QD-OLED is a technology that takes normal OLED (organic light emitting diode) TV tech and makes it brighter without removing the deep, dark blacks that OLED delivers and traditional LED TVs can’t. It does that by boosting the blue light from OLEDs via a layer of microscopic semiconductor crystals called quantum dots. Those diminutive dots make the light even more intense, filtering it to create brighter, more vivid colours than a normal OLED TV can provide.
QD-OLED TVs aren’t quite as dark as regular OLEDs, but that’s not something most people would notice. What you can’t fail to notice, though, is how bright QD-OLED is. I’ve got a Samsung QLED TV, which also uses quantum dots, and it’s so bright I should probably wear sunscreen when it’s on.
What’s that got to do with Hollywood? It’s all to do with the post-production editing process when filmmakers and editors are mastering and grading a film or TV show.
When a Hollywood movie is edited, its colour and luminance are graded on very expensive high-end displays such as Sony’s BVM-X300 RGB OLED. That tops out at 1,000 nits of brightness, and is one of the reasons why many HDR movies and shows are designed for displays that also max out at 1,000 nits. But a new pro-spec monitor already in use by Hollywood studios uses QD-OLED to go much brighter.
Why does QD-OLED matter?
Film studios have used other TVs to test their films and shows. For example, you might find an LG OLED, a Panasonic OLED or a Samsung OLED as a secondary display in some mastering suites. But those displays are consumer TVs, not reference-grade monitors, and that means using them is a bit of a lottery.
Enter Flanders Scientific, a trade specialist in broadcast monitors and color management devices. Its new XMP550 reference monitor is designed to deliver studio-spec accuracy – it’s a qualified Dolby Vision mastering monitor – with much higher brightness of 2,000 nits and 2,000,000:1 contrast thanks to its Samsung Display QD-OLED panel. HDR is capable of supporting even higher levels of brightness – 10,000 nits in the case of Dolby Vision – but 2,000 is more than enough to be going on with for now, not least because nobody actually makes a 10,000 nit TV.

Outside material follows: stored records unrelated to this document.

(** * MBU_Pull_Term_Data_From_GO_ATS: queue population, flat taxonomy pull
      and recursive term pull, embedded from the Python sources

    - [processes/queue_handler.py]: [create_sort_key], [add_one],
      [concurrent_add];
    - [helpers/taxonomy.py]: [fetch_data], [insert_into_database],
      [get_taxononmy];
    - [helpers/term_data_handler.py]: [_get_child_terms],
      [_insert_term_data_to_sql], [pull_term_data_from_go_to_sql].

    Conventions of the embedding.
    - A Python [str] is a Rocq [string], one character per code point below
      256; [<] on [str] is then [String.ltb] (code-point order).
    - A Python [dict] is an association list in insertion order; its keys are
      pairwise distinct ([well_formed]).
    - "[str] or [None]" is [option string].
    - Calls to collaborators (HTTP, work queue, stored procedure) are answered
      by an oracle passed as an argument, and recorded in a trace of events.
    - An exception that leaves a function is the outcome [Raises e]. *)

From Stdlib Require Import List String Ascii Bool ZArith NArith QArith Lia.
From Stdlib Require Import Permutation Sorted DecimalString.
Import ListNotations.

Set Warnings "-register-all".

#[local] Open Scope list_scope.
#[local] Open Scope string_scope.

(** ** Python values *)

(** The JSON-serialisable Python values the program handles ([float] is not
    modelled). *)
Inductive pyobj : Type :=
| PyNone
| PyBool (b : bool)
| PyInt (n : Z)
| PyStr (s : string)
| PyList (l : list pyobj)
| PyDict (kvs : list (string * pyobj)).

(** Exceptions, by class. *)
Inductive exn : Type :=
| RequestException (msg : string)
| JSONDecodeError (msg : string)
| KeyError (key : string)
| TypeError (msg : string)
| ValueError (msg : string)
| RuntimeError (msg : string).

(** [bool(x)] for "[str] or [None]". *)
Definition truthy (x : option string) : bool :=
  match x with
  | None => false
  | Some s => negb (s =? "")
  end.

(** [str(x)], as in [f"{x}"], for "[str] or [None]". *)
Definition py_str (x : option string) : string :=
  match x with
  | None => "None"
  | Some s => s
  end.

(** [d.get(k)] on an association list: the first binding of [k]. *)
Fixpoint dict_get {V : Type} (k : string) (d : list (string * V)) : option V :=
  match d with
  | [] => None
  | (k', v) :: rest => if k' =? k then Some v else dict_get k rest
  end.

Fixpoint unique_keys (ks : list string) : bool :=
  match ks with
  | [] => true
  | k :: rest => negb (existsb (String.eqb k) rest) && unique_keys rest
  end.

(** Every dict inside the value has pairwise distinct keys. *)
Fixpoint well_formed (v : pyobj) : bool :=
  match v with
  | PyList l => forallb well_formed l
  | PyDict kvs =>
      unique_keys (map fst kvs) && forallb (fun kv => well_formed (snd kv)) kvs
  | _ => true
  end.

(** The same key-value mappings, whatever the insertion order of the keys:
    atoms of the same type and value, lists equal element by element, dicts
    with the same number of keys and the same data under every key.  (This is
    Python's [==] on values whose atoms have the same types.) *)
Fixpoint same_data (a b : pyobj) {struct a} : bool :=
  match a, b with
  | PyNone, PyNone => true
  | PyBool x, PyBool y => Bool.eqb x y
  | PyInt x, PyInt y => (x =? y)%Z
  | PyStr x, PyStr y => x =? y
  | PyList l, PyList l' =>
      (fix all2 (l l' : list pyobj) {struct l} : bool :=
         match l, l' with
         | [], [] => true
         | x :: r, y :: r' => same_data x y && all2 r r'
         | _, _ => false
         end) l l'
  | PyDict kvs, PyDict kvs' =>
      (List.length kvs =? List.length kvs')%nat &&
      (fix all (l : list (string * pyobj)) {struct l} : bool :=
         match l with
         | [] => true
         | (k, v) :: r =>
             match dict_get k kvs' with
             | Some v' => same_data v v'
             | None => false
             end && all r
         end) kvs
  | _, _ => false
  end.

(** ** Stable sorting by a string key: [sorted(l, key=key)] *)

(** [insert_by key x l] puts [x] in front of the first element whose key is
    not smaller than the key of [x]. *)
Fixpoint insert_by {A : Type} (key : A -> string) (x : A) (l : list A) : list A :=
  match l with
  | [] => [x]
  | y :: rest =>
      if String.ltb (key y) (key x) then y :: insert_by key x rest
      else x :: y :: rest
  end.

(** Stable: elements with equal keys keep their relative order. *)
Fixpoint sorted_by {A : Type} (key : A -> string) (l : list A) : list A :=
  match l with
  | [] => []
  | x :: rest => insert_by key x (sorted_by key rest)
  end.

(** ** [json.dumps(v, sort_keys=True, ensure_ascii=False)] *)

Definition dquote : ascii := ascii_of_nat 34.
Definition bslash : ascii := ascii_of_nat 92.

Definition hex_digit (n : N) : ascii :=
  if (n <? 10)%N then ascii_of_N (48 + n) else ascii_of_N (87 + n).

(** [ESCAPE_DCT] of [json.encoder]: the quote, the backslash and the control
    characters below 0x20 are escaped; with [ensure_ascii=False] every other
    character is copied. *)
Definition escape_char (c : ascii) : string :=
  let n := N_of_ascii c in
  if (n =? 34)%N then String bslash (String dquote "")
  else if (n =? 92)%N then String bslash (String bslash "")
  else if (n =? 8)%N then String bslash "b"
  else if (n =? 12)%N then String bslash "f"
  else if (n =? 10)%N then String bslash "n"
  else if (n =? 13)%N then String bslash "r"
  else if (n =? 9)%N then String bslash "t"
  else if (n <? 32)%N then
    String bslash ("u00" ++ String (hex_digit (n / 16)) (String (hex_digit (n mod 16)) ""))
  else String c "".

Fixpoint escape (s : string) : string :=
  match s with
  | EmptyString => ""
  | String c rest => escape_char c ++ escape rest
  end.

Definition encode_basestring (s : string) : string :=
  String dquote (escape s ++ String dquote "").

(** [sep.join(parts)]. *)
Fixpoint join (sep : string) (parts : list string) : string :=
  match parts with
  | [] => ""
  | [p] => p
  | p :: rest => p ++ sep ++ join sep rest
  end.

Definition int_repr (n : Z) : string := NilZero.string_of_int (Z.to_int n).
(** * wbclean: World Bank download-and-reshape pipeline

    A shallow embedding of [wbclean.py].  The module is a set of sequential
    pipelines: call the remote indicator source, reshape the returned frame
    with pandas operations, optionally write a csv file or draw a chart.

    - A pandas frame is a list of rows (order and duplicates matter); the
      index levels and the columns of each frame are the fields of a record.
    - A cell of a float column is [option Q]: [None] is NaN (a missing
      value) and [Some q] a finite reading.  Every finite double is a
      rational and the pipelines only test readings for NaN, compare them
      and copy them, so the rational order stands for the float order.
    - Labels (country names, year labels, column names) are strings; pandas
      orders them as Python does, by code point, which on UTF-8 bytes is the
      lexicographic byte order [String.le].
    - The remote source, the clock and the file system are the environment
      of a run; calls thread a [World] that logs what was requested, printed,
      written and drawn. *)

From Stdlib Require Import QArith.
From stdpp Require Import base list strings sorting pretty.

(** ** Python values that the code moves around *)

(** A float cell: [None] is NaN. *)
Definition cell : Type := option Q.

(** The [country] argument: one ISO3 code (or the word all), or a list of
    codes. *)
Inductive selector :=
  | Code (c : string)
  | Codes (cs : list string).

(** The values the variable [year] of [plot_bar_chart] takes: an int or
    [None] from the caller, a label or NaN after [df.index.max()]. *)
Inductive pyval :=
  | PInt (z : Z)
  | PStr (s : string)
  | PNone
  | PNan.

(** Python's [str]. *)
Definition py_str (v : pyval) : string :=
  match v with
  | PInt z => pretty z
  | PStr s => s
  | PNone => "None"
  | PNan => "nan"
  end.

(** ** Frames *)

(** A row of the frame [wb.download] returns: index levels [country] and
    [year], one float column named after the indicator. *)
Record Obs := mkObs {
  country : string;
  year : string;
  value : cell
}.

(** A row of the frame [get_wb_data] returns: index [Year], columns
    [Region] and the indicator. *)
Record YRow := mkYRow {
  Year : string;
  Region : string;
  Value : cell
}.

(** A row of [wb.get_countries()] restricted to the columns the code
    selects. *)
Record CountryInfo := mkCountryInfo {
  iso2c : string;
  name : string;
  region : string
}.

(** The pivoted frame after [reset_index]: a [country] column and one
    column per year label. *)
Record PivotFrame := mkPivotFrame {
  p_years : list string;
  p_rows : list (string * list cell)
}.

(** A row of the frame [to_flourish] returns. *)
Record WideRow := mkWideRow {
  w_name : string;
  w_region : string;
  w_image_url : string;
  w_cells : list cell
}.

(** The frame [to_flourish] returns: columns [name], [region],
    [Image URL] and the year columns. *)
Record WideFrame := mkWideFrame {
  w_years : list string;
  w_rows : list WideRow
}.

(** ** Files and figures *)

Inductive field :=
  | FStr (s : string)
  | FNum (c : cell).

(** A delimited text file: its header line and its records, field by
    field. *)
Record Csv := mkCsv {
  header : list string;
  records : list (list field)
}.

(** What reaches the plotting surface. *)
Inductive draw :=
  | Barplot (x y : string) (data : list YRow) (color : string)
  | Title (s : string)
  | Savefig (path : string)
  | PltShow.

(** ** Effects *)

Inductive error :=
  | DataUnavailable (msg : string)
  | IOFailure (path : string).

Inductive Outcome (A : Type) :=
  | Ok (a : A)
  | Raise (e : error).
Arguments Ok {A} a.
Arguments Raise {A} e.

(** A call to the remote source. *)
Inductive request :=
  | Download (indicator : string) (country : selector) (start_yr end_yr : option Z)
  | GetCountries.

Record World := mkWorld {
  indicator_name : option string;   (* the module global *)
  requests : list request;          (* calls to the remote source, oldest first *)
  stdout : list string;             (* lines printed *)
  files : list (string * Csv);      (* files written, oldest first *)
  figure : list draw                (* drawing calls, oldest first *)
}.

Definition M (A : Type) : Type := World → Outcome A * World.

Global Instance M_ret : MRet M := λ A a w, (Ok a, w).
Global Instance M_bind : MBind M := λ A B f m w,
  match m w with
  | (Ok a, w') => f a w'
  | (Raise e, w') => (Raise e, w')
  end.

(** [returns m w a w']: run from [w], the call [m] returns [a] and leaves
    the world [w']. *)
Definition returns {A} (m : M A) (w : World) (a : A) (w' : World) : Prop :=
  m w = (Ok a, w').

(** The environment of a run.  The remote source answers its [n]-th
    request (counting from 0 over the whole run) with [wb_download n ...]
    or [wb_get_countries n]: nothing in the code makes two answers agree.
    [now] is the clock reading formatted by [strftime('%d-%m-%Y %H-%M')],
    [writable] tells which paths the file system accepts. *)
Record Env := mkEnv {
  wb_download : nat → string → selector → option Z → option Z → Outcome (list Obs);
  wb_get_countries : nat → Outcome (list CountryInfo);
  now : string;
  writable : string → bool
}.

(** ** pandas on the long frame *)

(** [df.dropna()]: keep the rows with no NaN. *)
Definition dropna (df : list Obs) : list Obs :=
  filter (λ r, is_Some (value r)) df.

(** [df.index.names = ['Region', 'Year']] then [reset_index(level=0)]:
    the first index level becomes the column [Region], the second stays
    as the index, now called [Year]. *)
Definition reset_index_level0 (df : list Obs) : list YRow :=
  (λ r, mkYRow (year r) (country r) (value r)) <$> df.

(** Order of [sort_values(by='Region')]. *)
Definition region_le (a b : YRow) : Prop := String.le (Region a) (Region b).

Global Instance region_le_dec : RelDecision region_le :=
  λ a b, String.le_dec (Region a) (Region b).

(** [df.sort_values(by='Region')].  pandas leaves the order of rows with
    equal keys to the sorting routine; the development relies on the
    result being ordered and a rearrangement of the rows only. *)
Definition sort_values_Region (df : list YRow) : list YRow :=
  merge_sort region_le df.

Global Instance Qle_dec : RelDecision Qle := λ x y,
  match Qlt_le_dec y x with
  | left H => right (Qlt_not_le y x H)
  | right H => left H
  end.

(** Descending order of float cells, NaN last
    ([ascending=False], [na_position='last']). *)
Definition cell_ge (a b : cell) : Prop :=
  match a, b with
  | _, None => True
  | None, Some _ => False
  | Some x, Some y => (y <= x)%Q
  end.

Global Instance cell_ge_dec : RelDecision cell_ge := λ a b,
  match a, b return Decision (cell_ge a b) with
  | Some x, Some y => Qle_dec y x
  | Some _, None => left I
  | None, Some _ => right (λ H : False, H)
  | None, None => left I
  end.

Definition value_ge (a b : YRow) : Prop := cell_ge (Value a) (Value b).

Global Instance value_ge_dec : RelDecision value_ge :=
  λ a b, cell_ge_dec (Value a) (Value b).

(** [df.sort_values(by=indicator, ascending=False)]. *)
Definition sort_values_desc (df : list YRow) : list YRow :=
  merge_sort value_ge df.

(** [df.to_csv(path, index=False)] on a year-indexed frame whose value
    column is [indicator]: the index is not written. *)
Definition YRows_to_csv (indicator : string) (df : list YRow) : Csv :=
  mkCsv ["Region"; indicator]
        ((λ r, [FStr (Region r); FNum (Value r)]) <$> df).

(** [df.index.max()]: the greatest label, NaN on an empty index. *)
Definition str_max (a b : string) : string :=
  if decide (String.le a b) then b else a.

Definition index_max (df : list YRow) : pyval :=
  match Year <$> df with
  | [] => PNan
  | y :: ys => PStr (foldl str_max y ys)
  end.

(** ** pandas on the way to the wide frame *)

(** The labels of a grouping axis: each key once, in ascending order. *)
Definition sorted_labels (l : list string) : list string :=
  merge_sort String.le (remove_dups l).

(** The [mean] of a group: NaN is skipped, and the mean of nothing is NaN.
    The source answers with one reading per country and year, and the mean
    of one reading is that reading; for a group of several readings the
    rational mean stands for the rounded float mean. *)
Definition mean (g : list cell) : cell :=
  match omap id g with
  | [] => None
  | v :: vs => Some (foldr Qplus 0%Q (v :: vs) / inject_Z (Z.of_nat (length (v :: vs))))%Q
  end.

(** [pd.pivot_table(df, values=indicator, columns='year', index='country')]
    followed by [reset_index()].  The [df.reset_index()] before it turns the
    index levels into the columns [country] and [year], which a row of the
    model holds as fields already.  The frame is grouped by country and year
    and each group averaged; groups whose mean is NaN are dropped
    ([dropna=True]); the [year] level is unstacked, so that the rows are the
    countries and the columns the years that are left, both in ascending
    order; a cell with no group is NaN. *)
Definition pivot_table (df : list Obs) : PivotFrame :=
  let agged := dropna df in
  let years := sorted_labels (year <$> agged) in
  let countries := sorted_labels (country <$> agged) in
  mkPivotFrame years
    ((λ c, (c, (λ y, mean (value <$> filter (λ r, country r = c ∧ year r = y) df))
               <$> years)) <$> countries).

(** A row of [pd.merge(country_info[['iso2c','name','region']], df,
    left_on='name', right_on='country')]. *)
Record Merged := mkMerged {
  m_iso2c : string;
  m_name : string;
  m_region : string;
  m_country : string;
  m_cells : list cell
}.

(** [pd.merge] with its default [how='inner']: one row per pair of a left
    row and a right row with equal keys, in the order of the left rows. *)
Definition merge (left : list CountryInfo) (right : PivotFrame) : list Merged :=
  l ← left;
  r ← filter (λ r, r.1 = name l) (p_rows right);
  [mkMerged (iso2c l) (name l) (region l) r.1 r.2].

Definition image_url (i : string) : string :=
  "https://www.countryflags.io/" +:+ i +:+ "/flat/64.png".

(** [insert(3, 'Image URL', ...)] then [drop(columns=['iso2c','country'])]. *)
Definition insert_url_drop (df : list Merged) : list WideRow :=
  (λ r, mkWideRow (m_name r) (m_region r) (image_url (m_iso2c r)) (m_cells r)) <$> df.

(** [df.to_csv(path, index=False)] on the wide frame. *)
Definition WideFrame_to_csv (df : WideFrame) : Csv :=
  mkCsv (["name"; "region"; "Image URL"] ++ w_years df)
        ((λ r, [FStr (w_name r); FStr (w_region r); FStr (w_image_url r)]
               ++ (FNum <$> w_cells r)) <$> w_rows df).

Definition newline : string := String (Ascii.ascii_of_nat 10) "".

(** ** The functions of the module *)

Section wbclean.

Variable E : Env.

(** *** Primitive effects *)

Definition set_indicator_name (i : string) : M unit := λ w,
  (Ok (), mkWorld (Some i) (requests w) (stdout w) (files w) (figure w)).

Definition log_request (r : request) (w : World) : World :=
  mkWorld (indicator_name w) (requests w ++ [r]) (stdout w) (files w) (figure w).

(** [wb.download(indicator=, country=, start=, end=)]. *)
Definition download (indicator : string) (c : selector) (start_yr end_yr : option Z)
  : M (list Obs) := λ w,
  (wb_download E (length (requests w)) indicator c start_yr end_yr,
   log_request (Download indicator c start_yr end_yr) w).

(** [wb.get_countries()]. *)
Definition get_countries : M (list CountryInfo) := λ w,
  (wb_get_countries E (length (requests w)), log_request GetCountries w).

Definition print (s : string) : M unit := λ w,
  (Ok (), mkWorld (indicator_name w) (requests w) (stdout w ++ [s]) (files w) (figure w)).

Definition write_file (path : string) (c : Csv) : M unit := λ w,
  if writable E path
  then (Ok (), mkWorld (indicator_name w) (requests w) (stdout w)
                       (files w ++ [(path, c)]) (figure w))
  else (Raise (IOFailure path), w).

Definition plt (d : draw) : M unit := λ w,
  (Ok (), mkWorld (indicator_name w) (requests w) (stdout w) (files w) (figure w ++ [d])).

If studios embrace this display, and many are likely to, then that’s inevitably going to affect how shows and movies are mastered for TVs. With 2,000 nit TVs such as Samsung’s S95C becoming more popular, filmmakers and showrunners are going to want to take advantage of that power to make their creations even more vivid. You don’t need to rush out and buy one just now, but it seems safe to say that for HDR on QD-OLED, the future’s bright.